Researchers at Syracuse University in New York and Connecticut College in New London have found a new process using nanotechnology for efficiently harnessing bioluminescence, the natural light emitted by fireflies. The findings of the team led by Syracuse chemistry professor Matthew Maye, which offer the potential for a natural non-fossil fuel light source, appear online in the journal Nano Letters (paid subscription required).
Maye and first author Rabeka Alam, a Ph.D. candidate in Maye’s lab, base their method on the interaction of natural compounds produced by fireflies that produce their glow with semiconductor materials in the shape of nanoscale rods; one nanometer equals one billionth of a meter. The researchers produced the nanorods with an outer shell of cadmium sulfide and an inner core of cadmium seleneide.
The compounds produced by fireflies include the substance luciferin that interacts with enzyme luciferase to produce light. Maye, Alam, and colleagues attached a genetically modified form of luciferase to the nanorods. They later added the luciferin as the fuel. The energy released when the fuel and the enzyme interact is transferred to the nanorods, causing the rods to glow.
The real breakthrough, say the authors, is the ability to alter the size and structure of the nanorods to increase the efficiency of the process they call Bioluminescence Resonance Energy Transfer. “The trick to increasing the efficiency of the system,” says Maye, “is to decrease the distance between the enzyme and the surface of the rod and to optimize the rod’s architecture.”
The researchers found they could produce the highest efficiency with a special nanorod architecture that emitted light in the near-infrared light range. Infrared light,invisible to human eyes, has longer wavelengths than visible light and is important for night vision goggles, telescopes, cameras, and medical imaging.
In the visible light spectrum, Maye’s team discovered as well they could produce multiple colors.
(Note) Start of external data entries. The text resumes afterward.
Lemma forallb_reverse {A} (f : A -> bool) (l : list A) :
  forallb f (reverse l) = forallb f l.
Proof.
  induction l as [| x l IH]; [done|].
  rewrite reverse_cons, forallb_app, IH. simpl.
  by destruct (f x), (forallb f l).
Qed.

Lemma not_dotdot_ups l :
  forallb (fun y => negb (String.eqb y "..")) l = true -> ups_first l = true.
Proof.
  destruct l as [| x l]; [done|]. simpl. intros H.
  apply andb_true_iff in H as [Hx Hl]. apply negb_true_iff in Hx.
  by rewrite Hx.
Qed.

Lemma all_dotdot_ups l :
  forallb (fun z => String.eqb z "..") l = true -> ups_first l = true.
Proof.
  induction l as [| x l IH]; [done|]. simpl. intros H.
  apply andb_true_iff in H as [Hx Hl]. rewrite Hx. by apply IH.
Qed.

Lemma ups_first_snoc l y :
  ups_first l = true -> String.eqb y ".." = false ->
  ups_first (l ++ [y]) = true.
Proof.
  induction l as [| x l IH]; simpl.
  - intros _ Hy. by rewrite Hy.
  - destruct (String.eqb x ".."); [apply IH|].
    intros Hl Hy. rewrite forallb_app. simpl. by rewrite Hl, Hy.
Qed.

Lemma ups_last_first acc : ups_last acc = true -> ups_first (reverse acc) = true.
Proof.
  induction acc as [| y acc IH]; [done|]. rewrite reverse_cons. simpl.
  destruct (String.eqb y "..") eqn:Hy.
  - intros Hall. apply all_dotdot_ups.
    rewrite forallb_app, forallb_reverse, Hall. simpl. by rewrite Hy.
  - intros Hacc. apply ups_first_snoc; [by apply IH | done].
Qed.

Lemma norm_rel_ups acc xs :
  ups_last acc = true -> ups_first (norm_rel acc xs) = true.
Proof.
  revert acc. induction xs as [| x xs IH]; intros acc Hacc; simpl.
  - by apply ups_last_first.
  - destruct (Path.is_dot x); [by apply IH|].
    destruct (String.eqb x "..") eqn:Hx.
    + destruct acc as [| y acc]; [apply IH; simpl; by rewrite Hx|].
      simpl in Hacc. destruct (String.eqb y "..") eqn:Hy.
      * apply IH. simpl. by rewrite Hx, Hy.
      * by apply IH.
    + apply IH. simpl. by rewrite Hx.
Qed.

Lemma norm_rel_Forall (P : string -> Prop) acc xs :
  Forall P acc -> Forall P xs -> Forall P (norm_rel acc xs).
Proof.
  revert acc. induction xs as [| x xs IH]; intros acc Hacc Hxs; simpl.
  - by apply Forall_reverse.
  - apply Forall_cons in Hxs as [Hx Hxs].
    destruct (Path.is_dot x); [by apply IH|].
    destruct (String.eqb x "..").
    + destruct acc as [| y acc]; [apply IH; [by constructor | done]|].
      apply Forall_cons in Hacc as [Hy Hacc].
      destruct (String.eqb y ".."); apply IH; try done.
      by repeat constructor.
    + apply IH; [by constructor | done].
Qed.

Lemma norm_abs_Forall acc xs :
  Forall (fun x => no_slash x = true /\ String.eqb x ".." = false) acc ->
  Forall (fun x => no_slash x = true) xs ->
  Forall (fun x => no_slash x = true /\ String.eqb x ".." = false)
         (Path.norm acc xs).
Proof.
  revert acc. induction xs as [| x xs IH]; intros acc Hacc Hxs; simpl.
  - by apply Forall_reverse.
  - apply Forall_cons in Hxs as [Hx Hxs].
    destruct (Path.is_dot x); [by apply IH|].
    destruct (String.eqb x "..") eqn:Hdd.
    + apply IH; [| done]. destruct acc as [| y acc]; [done|].
      by apply Forall_cons in Hacc as [_ Hacc].
    + apply IH; [| done]. by constructor.
Qed.

Lemma join_trail (l : list string) (tr : bool) :
  l <> [] ->
  Js.join "/" (l ++ (if tr then [""] else []))
  = Js.join "/" l +:+ (if tr then "/" else "").
Proof.
  intros Hne. destruct tr.
  - by rewrite join_snoc.
  - by rewrite app_nil_r, append_nil_r.
Qed.

(** What [path.normalize] returns is a list of segments joined by
    slashes, in which the segments [..] come first. *)
Lemma normalize_shape (raw : string) :
  exists l, normalize raw = Js.join "/" l /\
            Forall (fun x => no_slash x = true) l /\ ups_first l = true.
Proof.
  unfold normalize. destruct (String.eqb raw ""); [by exists ["."]; repeat constructor|].
  pose proof (split_no_slash raw) as Hxs.
  destruct (Js.startsWith "/" raw).
  - pose proof (norm_abs_Forall [] (Js.split "/" raw) ltac:(done) Hxs) as Hn.
    set (segs := Path.norm [] (Js.split "/" raw)) in *.
    destruct (String.eqb (Js.join "/" segs) "") eqn:Hb.
    + exists [""; ""]. by repeat constructor.
    + assert (Hne : segs <> []) by (intros Heq; by rewrite Heq in Hb).
      exists ("" :: segs ++ (if Js.endsWith "/" raw then [""] else [])).
      split_and!.
      * rewrite join_cons, join_trail by done.
        destruct segs; [done|]. reflexivity.
      * constructor; [done|]. apply Forall_app. split.
        -- eapply Forall_impl; [exact Hn|]. by intros x [? _].
        -- destruct (Js.endsWith "/" raw); by repeat constructor.
      * simpl. rewrite forallb_app. apply andb_true_iff. split.
        -- apply forallb_forall. intros x Hx.
           apply list_elem_of_In in Hx.
           rewrite Forall_forall in Hn. destruct (Hn x Hx) as [_ ->]. done.
        -- by destruct (Js.endsWith "/" raw).
  - pose proof (norm_rel_Forall _ [] (Js.split "/" raw) ltac:(done) Hxs) as Hn.
    pose proof (norm_rel_ups [] (Js.split "/" raw) eq_refl) as Hu.
    set (segs := norm_rel [] (Js.split "/" raw)) in *.
    destruct (String.eqb (Js.join "/" segs) "") eqn:Hb.
    + destruct (Js.endsWith "/" raw);
        [exists ["."; ""] | exists ["."]]; by repeat constructor.
    + assert (Hne : segs <> []) by (intros Heq; by rewrite Heq in Hb).
      exists (segs ++ (if Js.endsWith "/" raw then [""] else [])).
      split_and!.
      * by rewrite join_trail.
      * apply Forall_app. split; [done|].
        destruct (Js.endsWith "/" raw); by repeat constructor.
      * destruct (Js.endsWith "/" raw); [| by rewrite app_nil_r].
        by apply ups_first_snoc.
Qed.

Lemma strip_unchanged_1 (c : ascii) (s : string) :
  Ascii.eqb c "." = false -> strip_dotdot (String c s) = String c s.
Proof. intros Hc. destruct s; simpl; [done|]. by rewrite Hc. Qed.

Lemma strip_unchanged_2 (c1 c2 : ascii) (s : string) :
  Ascii.eqb c2 "." = false ->
  strip_dotdot (String c1 (String c2 s)) = String c1 (String c2 s).
Proof. intros Hc. simpl. by rewrite Hc, andb_false_r. Qed.

Lemma no_dotdot_join a rest :
  String.eqb a ".." = false ->
  Forall (fun x => no_slash x = true) (a :: rest) ->
  forallb (fun y => negb (String.eqb y "..")) rest = true ->
  no_dotdot (Js.join "/" (a :: rest)) = true.
Proof.
  intros Ha Hall Hrest. unfold no_dotdot. rewrite split_join by done.
  simpl. by rewrite Ha, Hrest.
Qed.

Lemma strip_no_dotdot (n : nat) (l : list string) :
  String.length (Js.join "/" l) < n ->
  Forall (fun x => no_slash x = true) l -> ups_first l = true ->
  no_dotdot (strip_dotdot (Js.join "/" l)) = true.
Proof.
  revert l. induction n as [| n IH]; intros l Hlen Hall Hups; [lia|].
  destruct l as [| a rest]; [done|].
  pose proof Hall as Hall'. apply Forall_cons in Hall' as [Ha Hrest].
  assert (Hkeep : String.eqb a ".." = false ->
                  strip_dotdot (Js.join "/" (a :: rest)) = Js.join "/" (a :: rest) ->
                  no_dotdot (strip_dotdot (Js.join "/" (a :: rest))) = true).
  { intros Hne ->. apply no_dotdot_join; [done | done |].
    simpl in Hups. by rewrite Hne in Hups. }
  rewrite join_cons in Hlen |- *.
  rewrite join_cons in Hkeep.
  destruct a as [| c1 [| c2 a2]].
  - (* the empty segment *)
    apply Hkeep; [done|]. destruct rest as [| y rest']; [done|].
    change ("" +:+ "/" +:+ Js.join "/" (y :: rest'))
      with (String "/" (Js.join "/" (y :: rest'))).
    by apply strip_unchanged_1.
  - (* one character *)
    apply Hkeep.
    + simpl. by destruct (Ascii.eqb c1 ".").
    + destruct rest as [| y rest']; [done|].
      change (String c1 "" +:+ "/" +:+ Js.join "/" (y :: rest'))
        with (String c1 (String "/" (Js.join "/" (y :: rest')))).
      by apply strip_unchanged_2.
  - set (tl := match rest with
               | [] => ""
               | _ :: _ => "/" +:+ Js.join "/" rest
               end) in *.
    change (String c1 (String c2 a2) +:+ tl)
      with (String c1 (String c2 (a2 +:+ tl))) in *.
    destruct (Ascii.eqb c1 ".") eqn:H1.
    2:{ apply Hkeep; [| by apply strip_unchanged_1].
        simpl. by rewrite H1. }
    destruct (Ascii.eqb c2 ".") eqn:H2.
    2:{ apply Hkeep; [| by apply strip_unchanged_2].
        simpl. rewrite H1. simpl. by rewrite H2. }
    apply Ascii.eqb_eq in H1, H2. subst c1 c2.
    destruct a2 as [| c3 a3].
    + (* the segment [..] *)
      subst tl. destruct rest as [| y rest']; [done|].
      change (strip_dotdot (String "." (String "." ("" +:+ "/" +:+ Js.join "/" (y :: rest')))))
        with (strip_dotdot (Js.join "/" (y :: rest'))).
      apply IH; [| done | done].
      change (String.length (String "." (String "." ("" +:+ "/" +:+ Js.join "/" (y :: rest')))))
        with (S (S (S (String.length (Js.join "/" (y :: rest')))))) in Hlen.
      lia.
    + simpl in Ha.
      apply andb_true_iff in Ha as [Hc3 Ha3]. apply negb_true_iff in Hc3.
      assert (Hrest' : forallb (fun y => negb (String.eqb y "..")) rest = true).
      { simpl in Hups.
        by destruct (Ascii.eqb c3 "."), a3 in Hups. }
      change (String c3 a3 +:+ tl) with (String c3 (a3 +:+ tl)) in *.
      destruct (Ascii.eqb c3 "\") eqn:Hb.
      * assert (Hstrip :
          strip_dotdot (String "." (String "." (String c3 (a3 +:+ tl))))
          = strip_dotdot (a3 +:+ tl)).
        { simpl. by rewrite Hb, orb_true_r. }
        rewrite Hstrip. subst tl. rewrite <- join_cons.
        apply IH.
        -- rewrite join_cons. simpl in Hlen. lia.
        -- by constructor.
        -- simpl. destruct (String.eqb a3 ".."); [| done].
           by apply not_dotdot_ups.
      * apply Hkeep; [by destruct a3 |].
        simpl. by rewrite Hc3, Hb.
Qed.

Lemma relPath_no_dotdot (segments : list string) :
  no_dotdot (relPath segments) = true.
Proof.
  unfold relPath.
  destruct (normalize_shape
              (Js.or_else (Js.join "/" (drop 2 segments)) "index.html"))
    as (l & -> & Hall & Hups).
  by apply (strip_no_dotdot (S (String.length (Js.join "/" l)))); [lia | |].
Qed.

Lemma prefix_startsWith (d p : list string) (sl : bool) :
  d `prefix_of` p ->
  Js.startsWith (Path.to_string d) (path_text (Path.Make p sl)) = true.
Proof.
  intros [q ->]. unfold path_text, Path.to_string. cbn [Path.segs Path.slash].
  destruct d as [| x d].
  - destruct q; reflexivity.
  - change ((x :: d) ++ q) with (x :: (d ++ q)). cbv iota.
    change (x :: (d ++ q)) with ((x :: d) ++ q).
    change (Js.startsWith ("/" +:+ ?a) (("/" +:+ ?b) +:+ ?c))
      with (Js.startsWith a (b +:+ c)).
    destruct q as [| y q].
    + rewrite app_nil_r. apply startsWith_append.
    + rewrite join_app by done. rewrite !append_assoc.
      apply startsWith_append.
Qed.

End Normalize.

(** The handler from the segments on: whatever the segments below
    [/preview/<id>] of a registered preview are, the path of the file lies
    in the directory of the preview and the answer is never 403. *)
Lemma segments_stay_in_the_directory (w : Preview.world)
    (previewId : string) (rest dir : list string) :
  Preview.previews w !! previewId = Some dir ->
  let segments := "preview" :: previewId :: rest in
  let target := Web.filePath dir segments in
  let fs := Server.fs (Preview.session w) in
  let r := Preview.handle_request w segments in
  dir `prefix_of` Path.segs target /\
  Web.status r <> 403 /\
  (forall c, Fs.readFileSync target fs = Fs.Ok c ->
     r = Web.Response 200 (Web.getMimeType (Web.path_text target))
           (Some "no-cache")
           (if Web.rewritten (Web.toLowerCase (Web.extname (Web.path_text target)))
            then Web.rewriteRootUrls c ("/preview/" +:+ previewId)
            else c)) /\
  (Web.status r = 200 <-> exists c, Fs.readFileSync target fs = Fs.Ok c) /\
  (Web.status r = 404 <-> Fs.existsSync target fs = false) /\
  (Web.status r = 500 <-> stat (Path.segs target) fs = Some IsDir).
Proof.
  intros Hl segments target fs r.
  assert (Hin : dir `prefix_of` Path.segs target).
  { apply join_inside, relPath_no_dotdot. }
  assert (Hr : r = Web.serve fs previewId dir segments).
  { subst r. unfold Preview.handle_request. simpl. by rewrite Hl. }
  assert (Hstarts : Js.startsWith (Path.to_string dir) (Web.path_text target)
                    = true).
  { destruct target as [p sl] eqn:Ht. by apply prefix_startsWith. }
  rewrite Hr. unfold Web.serve. fold target. rewrite Hstarts. cbn [negb].
  unfold Fs.existsSync, Fs.readFileSync, stat.
  destruct (Fs.get (Path.segs target) fs) as [[c | es] |];
    [destruct (Path.slash target) |..]; cbn [negb Web.status Web.plain].
  - split_and!; try done; split; try done; by intros [c' ?].
  - split_and!; try done.
    + by intros c' [= <-].
    + split; [eauto | done].
  - split_and!; try done; split; try done; by intros [c' ?].
  - split_and!; try done; split; try done; by intros [c' ?].
Qed.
Fireflies naturally emit a yellowish glow. Manipulating the size of the core and the length of the rod in this process, alters the color of the light produced; Maye’s nanorods glow green, orange, and red.
So far the team has been able to produce bioluminesence only in the lab. Research is already underway to develop methods of sustaining the chemical reaction, as well as the transfer of energy, for longer periods. Maye believes the system holds the most promise for technologies that convert chemical energy directly to light, using the same kind of materials found in today’s computer chips and solar panels. “It’s conceivable,” says Maye, “that someday firefly-coated nanorods could be inserted into LED-type lights that you don’t have to plug in.”